BERT 기반 질문-응답(Question Answering, QA) 모델의 토크나이저 출력 구조

Key	설명
`input_ids`	토큰 ID로 변환된 문장
`token_type_ids`	0(question), 1(context)로 구분
`attention_mask`	실제 토큰이면 1, 패딩이면 0
`offset_mapping`	각 토큰이 원래 문장의 어느 문자 구간인지 (start, end 인덱스)

input_ids
- 질문과 문맥(context)을 하나의 시퀀스로 이어 붙여 토큰화하고, 각 토큰을 ID로 변환한 값
token_type_ids
- BERT 기반 QA 모델에서 question(질문)은 0, context(문맥)은 1로 구분**
- 입력 시퀀스의 각 토큰이 어느 부분(질문/문맥)에 속하는지 모델이 구분할 수 있게 해줌
- 대부분의 경우에서 사용되는 표준 방식입니다.
attention_mask
- 실제 입력에 해당하는 토큰이면 1, 패딩 토큰이면 0으로 구분합니다.
offset_mapping
- 각 토큰이 원래 텍스트 내 어느 문자 범위(시작/끝 인덱스)에 해당하는지 나타냄
- 정답을 원래 문장 위치로 재매핑할 때 필요

preprocess_function에서 사용한 sequence_ids는 뭘까?
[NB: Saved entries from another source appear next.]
(* ===== verification/LzFindInit.v ===== *)
(** * The start of the match finder

    LzFind.c: after MatchFinder_Create on a new object and MatchFinder_Init the references
    and the window meet the invariant of LzFindLaws.v; sequences of searches. *)

From stdpp Require Import base numbers list list_numbers.
From Stdlib Require Import ZArith Lia.
From S2P Require Import Prelude MatchFinder LzFind LzFindWindow LzFindSearch LzFindHc LzFindForest LzFindLaws.
Local Open Scope Z_scope.
Local Open Scope word_scope.

(** ** Init *)
Lemma fill_zero (h : list Z) a n :
  0 <= a -> 0 <= n -> a + n <= Z.of_nat (length h) ->
  exists h', while (S (Z.to_nat n)) (fun '(i, _) => i <? n) (fun '(i, h) => h ← wrz h (a + i) kEmptyHashValue; Some (i + 1, h)) (0, h) =
      Some (n, h') /\ length h' = length h /\
    forall i, rd h' i = if (a <=? i) && (i <? a + n) then Some kEmptyHashValue else rd h i.
Proof.
  intros Ha Hn Hl.
  while_inv (fun '(i, h') => 0 <= i <= n /\ length h' = length h /\
      forall j, rd h' j = if (a <=? j) && (j <? a + i) then Some kEmptyHashValue else rd h j) (fun '(i, _) => Z.to_nat (n - i)).
  - split; [lia|]. split; [done|]. intros j. by destruct (Z.leb_spec a j), (Z.ltb_spec j (a + 0)); [lia|..].
  - lia.
  - intros [i h'] (Hi & Hl' & Hh) Hc%Z.ltb_lt. rewrite wrz_Some by lia. opt. eexists. split; [done|].
    split; [|lia]. split; [lia|]. split; [by rewrite length_insert|]. intros j. destruct (Z.eq_dec j (a + i)) as [->|].
    + rewrite rd_lookup, list_lookup_insert_eq by lia. by destruct (Z.leb_spec a (a + i)), (Z.ltb_spec (a + i) (a + (i + 1))); [|lia..].
    + rewrite rd_insert_ne, Hh by lia. destruct (Z.leb_spec a j); [|done].
      by destruct (Z.ltb_spec j (a + i)), (Z.ltb_spec j (a + (i + 1))); cbn; try done; lia.
  - intros [i h'] (Hi & Hl' & Hh) Hc%Z.ltb_ge. assert (i = n) as -> by lia. by exists h'.
Qed.

Lemma Init_hash_ok p :
  0 <= hashMask p -> 0 <= fixedHashSize p -> fixedHashSize p + hashMask p + 1 <= Z.of_nat (length (hash p)) ->
  exists h, MatchFinder_Init_HighHash p ≫= MatchFinder_Init_LowHash = Some (set_refs h (son p) p) /\
    forall i, 0 <= i <= fixedHashSize p + hashMask p -> rd h i = Some 0.
Proof.
  intros Hm Hf Hl. unfold MatchFinder_Init_HighHash, MatchFinder_Init_LowHash.
  destruct (fill_zero (hash p) (fixedHashSize p) (hashMask p + 1)) as (h1 & -> & L1 & H1); [lia..|]. opt.
  cbn [hash son fixedHashSize set_refs].
  destruct (fill_zero h1 0 (fixedHashSize p)) as (h2 & E & L2 & H2); [lia..|]. 
  lazymatch type of E with ?w = _ => match goal with |- context [while ?f ?c ?b ?s] => change (while f c b s) with w end end.
  rewrite E. opt.
  exists h2. split; [done|]. intros i Hi. rewrite H2, H1.
  destruct (Z.leb_spec 0 i), (Z.ltb_spec i (0 + fixedHashSize p)), (Z.leb_spec (fixedHashSize p) i),
    (Z.ltb_spec i (fixedHashSize p + (hashMask p + 1))); cbn; done || lia.
Qed.

(** What MatchFinder_Create leaves for [N] positions of history. *)
Record created (N mm mask nb : Z) (bt : bool) (p : CMatchFinder) : Prop := {
  cr_N : cyclicBufferSize p = N; cr_mm : matchMaxLen p = mm; cr_keep : mm <= keepSizeAfter p; cr_mask : hashMask p = mask;
  cr_fixed : fixedHashSize p = fix_size nb; cr_bt : btMode p = bt; cr_nb : numHashBytes p = nb;
  cr_hash : fix_size nb + mask + 1 <= Z.of_nat (length (hash p));
  cr_son : (if bt then 2 * N else N) <= Z.of_nat (length (son p))
}.

Lemma engine_empty l N mm fix_sz mask key bt HN h s :
  (forall i, fix_sz <= i <= fix_sz + mask -> rd h i = Some 0) -> (if bt : bool then 2 * N else N) <= Z.of_nat (length s) ->
  eg_table (engine_of bt l N mm fix_sz mask key HN) 1 h s.
Proof. destruct bt; [apply trees_empty|apply chains_empty]. Qed.

Lemma fix_size_nonneg nb : 0 <= fix_size nb.
Proof. unfold fix_size. by destruct (nb =? 2), (nb =? 3). Qed.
sequence_ids(또는 segment_ids로 불리기도 함)
- Hugging Face Tokenizer의 내부 함수
  - Huggingface의 일부 Tokenizer에서 토큰화 과정 결과에 포함되는 경우가 있음
- 각 토큰이 질문(0), 본문(1), 또는 특수 토큰(None)인지 식별할 수 있게 위치 정보를 반환
- 각 토큰이 어느 시퀀스에 속하는지를 나타냄
  - 특히 여러 시퀀스를 합쳐 처리할 때 구분하기 위한 값
  - 주로 토크나이저에서 내부적으로 관리

token_type_ids
- Tokenizer가 생성한 "리스트"
- 각 토큰이 어느 segment에 속하는지(일반적으로 질문 0, 본문 1, 특수 토큰도 0 또는 1) 정보를 포함
  - 실제 모델 입력값이기도 함
- 주로 BERT 등에서 사용
- 각 토큰이 어느 세그먼트(예: 첫 번째 문장, 두 번째 문장)에 속하는지 구분해주는 값
- 일반적으로 문장 쌍 입력(Task 예: 문장 유사도, QA 등)에서 첫 번째 문장은 0, 두 번째 문장은 1로 할당
- seq2seq 계열에서는 필수로 쓰이지 않지만 일부 Transformer 기반 모델이나 Tokenizer에서는 지원하기도 힘

즉,

token_type_ids는 세그먼트(문장) 구분자 역할
sequence_ids는 시퀀스(문장 단위 또는 입력 전체) 구분 용도

로 역할과 쓰임새가 다름

추가로, seq2seq에서는 기본적으로 input_ids, attention_mask, 그리고 특별 토큰(eos, bos 등)을 더 자주 다루며, token_type_ids·sequence_ids는 사용 모델에 따라 포함될 수도 있고 생략될 수도 있습니다.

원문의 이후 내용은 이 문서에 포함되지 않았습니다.